Soledad
En realidad lo que busca el terrorismo, islamista o de la orilla que sea, es condenarnos a todos a la soledad. Por si no lo tenía lo suficientemente claro, lo he sabido esta semana, al enterarme de que Defensa ha montado en la bahía de Cádiz unas maniobras con intención de prevenir el ataque de un eventual "barco suicida". Los expertos en seguridad coinciden en afirmar que se trata de una estrategia infrecuente si no extravagante, pero que cuenta ya con su diminuto historial: Al Qaeda recurrió a ella en 2000 para destripar el destructor norteamericano USS Coleen, anclado en Yemen, y la resistencia iraquí ha volado varias refinerías gracias a sus servicios. Datos todos que nos ponen ante los ojos una verdad manifiesta: el integrismo odia los vehículos. Estrelló dos aviones contra el cielo de Nueva York, condenando a la angustia y el vértigo a todos los futuros usuarios del aire; convirtió en pulpa tres o cuatro trenes en Madrid, haciéndonos dudar antes de consultar el tablero de una estación; ahora también la emprende con los barcos, y estoy seguro de que los recién casados disfrutarán con menos convencimiento de sus cruceros. Tierra, mar, aire: todo objeto que se desplace, que pueda conducir al ser humano de un lugar a otro y hacerle abandonar su casa cuenta con el odio feral de estos iluminados. Ellos prefieren, exigen el estatismo; por la destrucción sistemática de transportes uno tiende a deducir que sus asaltos van dirigidos contra lo que esos instrumentos simbolizan más que contra los pasajeros que viajan dentro: que el fuego y la aniquilación están dedicados a suprimir toda posibilidad de movimiento en la Tierra. El mundo por el que aboga el integrismo se asemeja dolorosamente a aquel sobre el que teorizaba Lyotard, un mundo sin continentes, sin puentes ni puertos, un vasto archipiélago de islas apartadas donde cada náufrago carecía de posibilidad de comunicarse con el vecino, ni siquiera por el recurso estridente del silbido.

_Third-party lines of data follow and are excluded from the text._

(** The selected scene is one of [getAllScenes()], its score is the largest
    of [allScores], and no scene scores more. *)
Theorem selected_scene_is_maximal (content : jsstring) :
  (let r := SceneDetector.detectScene content in
   In (scene r) SceneDetector.getAllScenes /\
   get (allScores r) (scene r) = Some (maxScoreOf (allScores r)) /\
   forall other n, get (allScores r) other = Some n -> n <= maxScoreOf (allScores r)) /\
  (let r := Engine.detect content in
   In (scene r) Engine.getAllScenes /\
   get (allScores r) (scene r) = Some (maxScoreOf (allScores r)) /\
   forall other n, get (allScores r) other = Some n -> n <= maxScoreOf (allScores r)).
Proof.
  split.
  - destruct (classify_gt_selected _ content detectScene_keys finance_declared_cli)
      as (H1 & H2 & H3 & _).
    exact (conj H1 (conj H2 H3)).
  - destruct (classify_ge_selected _ content detect_keys engine_table_nonempty)
      as (H1 & H2 & H3 & _).
    exact (conj H1 (conj H2 H3)).
Qed.

(** The returned keywords are the first five keywords of the selected
    scene's list that occur in the content, in the order of that list; their
    number is the smaller of 5 and the maximal score. *)
Theorem returned_keywords (content : jsstring) :
  (let r := SceneDetector.detectScene content in
   keywords r = firstn 5 (hits content (foundAt SceneDetector.SCENE_KEYWORDS (scene r))) /\
   Forall (fun k => includes content k = true /\
                    In k (foundAt SceneDetector.SCENE_KEYWORDS (scene r))) (keywords r) /\
   List.length (keywords r) = Nat.min 5 (maxScoreOf (allScores r))) /\
  (let r := Engine.detect content in
   keywords r = firstn 5 (hits content (foundAt Engine.SCENE_KEYWORDS (scene r))) /\
   Forall (fun k => includes content k = true /\
                    In k (foundAt Engine.SCENE_KEYWORDS (scene r))) (keywords r) /\
   List.length (keywords r) = Nat.min 5 (maxScoreOf (allScores r))).
Proof.
  split.
  - destruct (classify_gt_selected _ content detectScene_keys finance_declared_cli)
      as (_ & _ & _ & H4).
    exact H4.
  - destruct (classify_ge_selected _ content detect_keys engine_table_nonempty)
      as (_ & _ & _ & H4).
    exact H4.
Qed.

(** The classifier's scene list is the store's [SCENES]: 22 distinct scenes,
    the same for both classifiers, and [allScores] has exactly these keys, in
    this order, for every content. *)
Theorem scene_list :
  SceneDetector.getAllScenes = StorageOps.SCENES /\
  Engine.getAllScenes = StorageOps.SCENES /\
  List.length StorageOps.SCENES = 22 /\
  NoDup StorageOps.SCENES /\
  forall content,
    keys (allScores (SceneDetector.detectScene content)) = StorageOps.SCENES /\
    keys (allScores (Engine.detect content)) = StorageOps.SCENES.
Proof.
  assert (H1 : SceneDetector.getAllScenes = StorageOps.SCENES) by (vm_compute; reflexivity).
  assert (H2 : Engine.getAllScenes = StorageOps.SCENES) by (vm_compute; reflexivity).
  split; [exact H1|]. split; [exact H2|]. split; [reflexivity|]. split.
  - rewrite <- H1. exact detectScene_keys.
  - intros content. split.
    + rewrite <- H1. unfold SceneDetector.detectScene.
      rewrite allScores_classify by exact detectScene_keys. apply keys_scoresOf.
    + rewrite <- H2. unfold Engine.detect.
      rewrite allScores_classify by exact detect_keys. apply keys_scoresOf.
Qed.

Lemma confidenceOf_levels m :
  (m = 0 /\ confidenceOf m = (3 # 10)%Q) \/
  (m = 1 /\ (confidenceOf m == 1 # 3)%Q) \/
  (m = 2 /\ (confidenceOf m == 2 # 3)%Q) \/
  (3 <= m /\ (confidenceOf m == 1)%Q).
Proof.
  destruct m as [|[|[|m]]].
  - left. split; reflexivity.
  - right; left. split; reflexivity.
  - right; right; left. split; reflexivity.
  - right; right; right. split; [lia|].
    rewrite confidenceOf_pos by lia. apply Q.min_r.
    unfold Qle, Qdiv, Qmult, Qinv, inject_Z. simpl. lia.
Qed.

Lemma confidenceLevel_intro s ks scores :
  confidenceLevel {| scene := s; confidence := confidenceOf (maxScoreOf scores);
                     keywords := ks; allScores := scores |}.
Proof. unfold confidenceLevel. cbn [confidence allScores]. apply confidenceOf_levels. Qed.

Lemma classify_gt_level T content :
  NoDup (keys T) -> confidenceLevel (classify T scoreGt content).
Proof.
  intros Hnd.
  destruct (@classify_gt_shape T content Hnd) as (m & s & ks & _ & -> & ->).
  apply confidenceLevel_intro.
Qed.

Lemma classify_ge_level T content :
  NoDup (keys T) -> confidenceLevel (classify T scoreGe content).
Proof.
  intros Hnd.
  destruct (@classify_ge_shape T content Hnd) as (m & s & ks & _ & -> & ->).
  apply confidenceLevel_intro.
Qed.

(** The confidence takes four values only: 0.3 when nothing matches, 1/3 and
    2/3 for a maximal score of 1 and 2, and 1 from three matched keywords of
    one scene on. *)
Theorem confidence_levels (content : jsstring) :
  confidenceLevel (SceneDetector.detectScene content) /\
  confidenceLevel (Engine.detect content).
Proof.
  split.
  - exact (classify_gt_level _ content detectScene_keys).
  - exact (classify_ge_level _ content detect_keys).
Qed.

(** ** Adding text *)

Lemma list_max_map_mono (A : Type) (g g' : A -> nat) (l : list A) :
  (forall x, In x l -> g x <= g' x) -> list_max (map g l) <= list_max (map g' l).
Proof.
  intros H. apply list_max_le. apply Forall_map. apply Forall_forall. intros x Hx.
  apply Nat.le_trans with (g' x); [now apply H|].
  assert (Hall : Forall (fun k => k <= list_max (map g' l)) (map g' l))
    by now apply list_max_le.
  rewrite Forall_forall in Hall. apply Hall. now apply in_map.
Qed.

Lemma maxScoreOf_extend T pre content post :
  maxScoreOf (scoresOf T content) <= maxScoreOf (scoresOf T (pre ++ content ++ post)).
Proof.
  unfold maxScoreOf, scoresOf. rewrite !map_map. cbn [snd].
  apply list_max_map_mono. intros e _. apply scoreOf_extend.
Qed.

Lemma confidenceOf_mono m m' : m <= m' -> (confidenceOf m <= confidenceOf m')%Q.
Proof.
  intros H. destruct m as [|m].
  - rewrite confidenceOf_zero. apply confidenceOf_ge.
  - rewrite !confidenceOf_pos by lia. apply Q.min_le_compat_r.
    unfold Qle, Qdiv, Qmult, Qinv, inject_Z. simpl. lia.
Qed.

Lemma scores_extend T pre content post scene n :
  get (scoresOf T content) scene = Some n ->
  exists n', get (scoresOf T (pre ++ content ++ post)) scene = Some n' /\ n <= n'.
Proof.
  rewrite !get_scoresOf_eq. destruct (get T scene) as [kws|]; simpl; [|discriminate].
  intros [= <-]. eexists. split; [reflexivity | apply scoreOf_extend].
Qed.

Lemma neverLowers_intro (f : jsstring -> DetectOutput) T :
  (forall c, exists s ks,
      f c = {| scene := s; confidence := confidenceOf (maxScoreOf (scoresOf T c));
               keywords := ks; allScores := scoresOf T c |}) ->
  neverLowers f.
Proof.
  intros Hf pre content post. cbv zeta.
  destruct (Hf content) as (s & ks & ->).
  destruct (Hf (pre ++ content ++ post)) as (s' & ks' & ->).
  cbn [allScores confidence]. split; [|split].
  - intros scene n. apply scores_extend.
  - apply maxScoreOf_extend.
  - apply confidenceOf_mono, maxScoreOf_extend.
Qed.

Lemma classify_gt_neverLowers T : NoDup (keys T) -> neverLowers (classify T scoreGt).
Proof.
  intros Hnd. apply neverLowers_intro with (T := T). intros c.
  destruct (@classify_gt_shape T c Hnd) as (m & s & ks & _ & -> & ->). eauto.
Qed.

Lemma classify_ge_neverLowers T : NoDup (keys T) -> neverLowers (classify T scoreGe).
Proof.
  intros Hnd. apply neverLowers_intro with (T := T). intros c.
  destruct (@classify_ge_shape T c Hnd) as (m & s & ks & _ & -> & ->). eauto.
Qed.

(** Text added before or after the content never lowers the score of any
    scene, the maximal score or the confidence. *)
Theorem longer_content_never_lowers :
  neverLowers SceneDetector.detectScene /\ neverLowers Engine.detect.
Proof.
  split.
  - exact (classify_gt_neverLowers _ detectScene_keys).
  - exact (classify_ge_neverLowers _ detect_keys).
Qed.

(** ** The two keyword tables *)

Lemma includes_trans a b c :
  includes a b = true -> includes b c = true -> includes a c = true.
Proof.
  rewrite !includes_iff. intros (p & q & ->) (p' & q' & ->).
  exists (p ++ p'), (q' ++ q). now rewrite <- !app_assoc.
Qed.

Lemma listEqb_eq a b : listEqb a b = true -> a = b.
Proof.
  revert b; induction a as [|x a IH]; intros [|y b]; simpl; try discriminate; auto.
  intros H. apply andb_true_iff in H as [Hx Hab]. apply eqb_eq in Hx.
  f_equal; auto.
Qed.

Lemma covers_scoreOf content : forall a b,
  covers a b = true -> scoreOf content a <= scoreOf content b.
Proof.
  unfold covers. induction a as [|x a IH]; intros b H.
  - unfold scoreOf at 1. simpl. lia.
  - destruct b as [|y b]; [discriminate|]. simpl in H.
    apply andb_true_iff in H as [Hlen H]. apply andb_true_iff in H as [Hxy Hrest].
    rewrite !scoreOf_cons.
    assert (IH' : scoreOf content a <= scoreOf content b).
    { apply IH. apply andb_true_iff. split; assumption. }
    destruct (includes content x) eqn:Hx.
    + rewrite (includes_trans _ _ _ Hx Hxy). lia.
    + destruct (includes content y); lia.
Qed.

Lemma refinedBy_scores except T1 T2 content scene n :
  refinedBy except T1 T2 = true ->
  get (scoresOf T1 content) scene = Some n ->
  exists n', get (scoresOf T2 content) scene = Some n' /\ n <= n' /\
             (scene <> except -> n' = n).
Proof.
  unfold refinedBy. rewrite forallb_forall. intros Href.
  rewrite !get_scoresOf_eq.
  destruct (get T1 scene) as [kws1|] eqn:G1; simpl; [|discriminate].
  intros [= <-]. apply get_Some_In in G1. specialize (Href _ G1). simpl in Href.
  destruct (get T2 scene) as [kws2|]; [|discriminate]. simpl.
  apply andb_true_iff in Href as [Hcov Hsame].
  eexists. split; [reflexivity|]. split; [now apply covers_scoreOf|].
  intros Hne. apply orb_true_iff in Hsame as [He | He].
  - apply eqb_eq in He. contradiction.
  - apply listEqb_eq in He. now subst.
Qed.

Lemma tables_refined :
  refinedBy (js "hr/interview") SceneDetector.SCENE_KEYWORDS Engine.SCENE_KEYWORDS = true.
Proof. vm_compute. reflexivity. Qed.

Lemma classify_scores_refined except T1 T2 b1 b2 content scene n :
  NoDup (keys T1) -> NoDup (keys T2) -> refinedBy except T1 T2 = true ->
  get (allScores (classify T1 b1 content)) scene = Some n ->
  exists n', get (allScores (classify T2 b2 content)) scene = Some n' /\ n <= n' /\
             (scene <> except -> n' = n).
Proof.
  intros H1 H2 Href. rewrite !allScores_classify by assumption.
  now apply refinedBy_scores.
Qed.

En el fondo, todas las variantes de terrorismo persiguen el mismo fin. También el terrorismo nacionalista aspira al aislamiento y a la secesión, y preferiría un futuro poblado por Robinsones Crusoes separados por lenguas y credos que ninguno de sus compañeros de exilio podría compartir. Es el maldito ideal de la pureza, del miedo a la contaminación y el híbrido, que tanto daño ha causado a nuestros ancestros y que alumbró el Lager, la Inquisición, la Revolución Cultural y el día de la patria. Naturalmente, el egotismo odia y teme a los barcos porque sabe que le pueden conducir a otras horizontes donde sus convicciones se tambalearán sin solución: a esquinas del mapa en que él no será el más viejo ni el más guapo ni el primero, en que habitarán dioses más potentes y benévolos que los suyos, donde se hablarán lenguas más dulces. En Argelia, el terrorismo islamista masacraba a hoja de machete a todo individuo en cuya terraza descubría una antena parabólica, o que empuñaba un teléfono móvil: con ese golpe de cuchillo buscaba yugular el cordón umbilical que une a cada persona con el exterior, que le hace abandonar sus propias convicciones y laberintos para enriquecerlos con el contacto con los de los demás. Han empezado con aviones, trenes y barcos, pero pronto comprenderán que existen otras formas de tránsito: quizá el futuro esté lleno de televisiones apagadas, de cines en ruinas, de bibliotecas ardientes.